- _What this task involves_: Could you filter the data below down to the lines that hold the word "trees"?

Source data
(** * node-sqlite-orm: schema reconciliation, query building and the value codec

    A shallow embedding of [src/builder.ts], [src/json.ts],
    [src/model-reader.ts] and of the storage boundary and table set-up
    of the [SqliteOrm] class of [src/index.ts], followed by the
    properties established about them.

    - A function that can throw returns a [result]; loops that push onto
      an array or assign properties of an object are recursive functions
      over the entries, in the order of the source.
    - Dynamic values are the type [value]; the JSON-safe trees that
      [jsonify] produces and [dejsonify] consumes are the type [json].
    - The registry [serializableClasses], a module-level array in the
      source, is a parameter of the codec.
    - What belongs to the language and its runtime and is only rendered
      into text ([ToString], [JSON.stringify]) is the class [Host];
      Base64 is written out, since the round trip of a buffer rests on
      it.
    - The database is kept as the statements that [db.exec] has run. *)

From Stdlib Require Import String Ascii List ZArith Bool Lia DecimalString.
Import ListNotations.
Local Open Scope string_scope.
Local Open Scope list_scope.

(** ** Exceptions and fallible results *)

(** The classes of exception the sources throw.  [DBInvalidData] is the
    driver's own subclass; [TypeError] is what the language raises when a
    property of [undefined] is read or a non-function is called. *)
Inductive exn : Type :=
| Error (msg : string)
| TypeError (msg : string)
| DBInvalidData (msg : string).

Inductive result (A : Type) : Type :=
| Ok (a : A)
| Throw (e : exn).
Arguments Ok {A} a.
Arguments Throw {A} e.

Definition bind {A B} (r : result A) (k : A -> result B) : result B :=
  match r with
  | Ok a => k a
  | Throw e => Throw e
  end.

Definition fmap {A B} (f : A -> B) (r : result A) : result B :=
  bind r (fun a => Ok (f a)).

Declare Scope result_scope.
Delimit Scope result_scope with result.
Notation "x <- r ;; k" := (bind r (fun x => k))
  (at level 61, r at next level, right associativity) : result_scope.
Local Open Scope result_scope.

Definition throws {A} (r : result A) : Prop :=
  exists e, r = Throw e.

Definition returns {A} (r : result A) : Prop :=
  exists a, r = Ok a.

(** Evaluate a list of computations from left to right, stopping at the
    first exception: the shape of every [for ... push] loop below. *)
Fixpoint traverse {A B} (f : A -> result B) (l : list A) : result (list B) :=
  match l with
  | [] => Ok []
  | a :: l' => b <- f a ;; bs <- traverse f l' ;; Ok (b :: bs)
  end.

(** ** Strings *)

Definition dquote : string := String (ascii_of_nat 34) EmptyString.
Definition squote : string := String (ascii_of_nat 39) EmptyString.
Definition newline : string := String (ascii_of_nat 10) EmptyString.

(** [Array.prototype.join] on an array of strings. *)
Definition join (sep : string) (l : list string) : string :=
  String.concat sep l.

(** [s.slice(0, -1)]: all but the last character. *)
Fixpoint slice_0_m1 (s : string) : string :=
  match s with
  | EmptyString => EmptyString
  | String c EmptyString => EmptyString
  | String c s' => String c (slice_0_m1 s')
  end.

(** ** Numbers

    The sources observe a number only through [typeof],
    [Number.isFinite], [Number.isInteger], [Number.isSafeInteger],
    strict comparison with [0] and [1], and its truthiness.  A number is
    therefore kept as: not-a-number, an infinity, a finite number with an
    integral value, or a finite number [(2m+1) / 2^e] with a fractional
    part (every finite binary floating number that is not integral has
    exactly one such form).  Positive and negative zero are both [Int 0]. *)
Inductive number : Type :=
| NaN
| Infinity (negative : bool)
| Int (z : Z)
| Dyadic (m : Z) (e : positive).

Definition Number_isFinite (n : number) : bool :=
  match n with
  | NaN | Infinity _ => false
  | Int _ | Dyadic _ _ => true
  end.

Definition Number_isInteger (n : number) : bool :=
  match n with
  | Int _ => true
  | _ => false
  end.

Definition MAX_SAFE_INTEGER : Z := 2 ^ 53 - 1.

Definition Number_isSafeInteger (n : number) : bool :=
  match n with
  | Int z => (Z.abs z <=? MAX_SAFE_INTEGER)%Z
  | _ => false
  end.

Definition number_eqb (a b : number) : bool :=
  match a, b with
  | Infinity x, Infinity y => Bool.eqb x y
  | Int x, Int y => (x =? y)%Z
  | Dyadic m e, Dyadic m' e' => (m =? m')%Z && (e =? e')%positive
  | _, _ => false
  end.

(** ** Values

    The dynamic values the sources handle.  Objects keep their own
    enumerable properties in insertion order, as [Object.entries] lists
    them.  An instance of a class carries its prototype chain as the
    identities of its classes, most derived first, which is what
    [instanceof] inspects. *)
Definition byte := ascii.

Unset Elimination Schemes.

Inductive value : Type :=
| VUndefined
| VNull
| VBool (b : bool)
| VNum (n : number)
| VStr (s : string)
| VBigInt (z : Z)
| VFunction
| VSymbol
| VArray (items : list value)
| VObject (props : list (string * value))
| VMap (entries : list (value * value))
| VBuffer (bytes : list byte)
| VUint8Array (bytes : list byte)
| VInstance (chain : list nat) (props : list (string * value)).

(** The JSON-safe trees: what [jsonify] returns, what [dejsonify]
    accepts and what [JSON.parse] produces. *)
Inductive json : Type :=
| JNull
| JBool (b : bool)
| JNum (n : number)
| JStr (s : string)
| JArr (items : list json)
| JObj (props : list (string * json)).

Set Elimination Schemes.

Inductive js_type : Type :=
| TyUndefined | TyObject | TyBoolean | TyNumber | TyString
| TyBigint | TyFunction | TySymbol.

Definition typeof (v : value) : js_type :=
  match v with
  | VUndefined => TyUndefined
  | VNull => TyObject
  | VBool _ => TyBoolean
  | VNum _ => TyNumber
  | VStr _ => TyString
  | VBigInt _ => TyBigint
  | VFunction => TyFunction
  | VSymbol => TySymbol
  | VArray _ | VObject _ | VMap _ | VBuffer _ | VUint8Array _
  | VInstance _ _ => TyObject
  end.

Definition js_type_eqb (a b : js_type) : bool :=
  match a, b with
  | TyUndefined, TyUndefined | TyObject, TyObject | TyBoolean, TyBoolean
  | TyNumber, TyNumber | TyString, TyString | TyBigint, TyBigint
  | TyFunction, TyFunction | TySymbol, TySymbol => true
  | _, _ => false
  end.

Definition typeof_name (t : js_type) : string :=
  match t with
  | TyUndefined => "undefined"
  | TyObject => "object"
  | TyBoolean => "boolean"
  | TyNumber => "number"
  | TyString => "string"
  | TyBigint => "bigint"
  | TyFunction => "function"
  | TySymbol => "symbol"
  end.

(** [v == null]: true of [null] and [undefined] only. *)
Definition is_nullish (v : value) : bool :=
  match v with
  | VUndefined | VNull => true
  | _ => false
  end.

(** Truthiness of a value in a condition. *)
Definition truthy (v : value) : bool :=
  match v with
  | VUndefined | VNull => false
  | VBool b => b
  | VNum NaN => false
  | VNum (Int z) => negb (z =? 0)%Z
  | VNum _ => true
  | VStr s => negb (String.eqb s EmptyString)
  | VBigInt z => negb (z =? 0)%Z
  | _ => true
  end.

Definition is_Array (v : value) : bool :=
  match v with VArray _ => true | _ => false end.

(** [Buffer] extends [Uint8Array]. *)
Definition is_Uint8Array (v : value) : bool :=
  match v with VBuffer _ | VUint8Array _ => true | _ => false end.

(** ** The host language

    Conversions that belong to the language and its runtime and not to
    this package: [ToString] as string concatenation and template
    literals apply it; [JSON.stringify] on a JSON-safe tree;
    [Buffer.from(data, 'base64')] on an array or an object, whose bytes
    it copies after converting them to numbers, or which it refuses; and
    the message of the type error that [Buffer.from] throws on anything
    else that is not a string. *)
Class Host : Type := {
  ToString : value -> string;
  JSON_stringify : json -> string;
  Buffer_from_object : json -> result value;
  invalid_argument : option json -> string
}.

(** ** Table models ([index.ts]) *)

Inductive ColumnType : Type :=
| string_t | number_t | boolean_t | json_t | integer_t | blob_t.

Definition ColumnType_eqb (a b : ColumnType) : bool :=
  match a, b with
  | string_t, string_t | number_t, number_t | boolean_t, boolean_t
  | json_t, json_t | integer_t, integer_t | blob_t, blob_t => true
  | _, _ => false
  end.

Record TableColumn : Type := {
  type : ColumnType;
  name : string;
  mappedTo : option string;
  nullable : bool;
  defaultValue : value;
  isPrimaryKey : bool;
  autoIncrement : bool
}.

- _Solution for this task_:
    - Dynamic values are the type [value]; the JSON-safe trees that
(** The JSON-safe trees: what [jsonify] returns, what [dejsonify]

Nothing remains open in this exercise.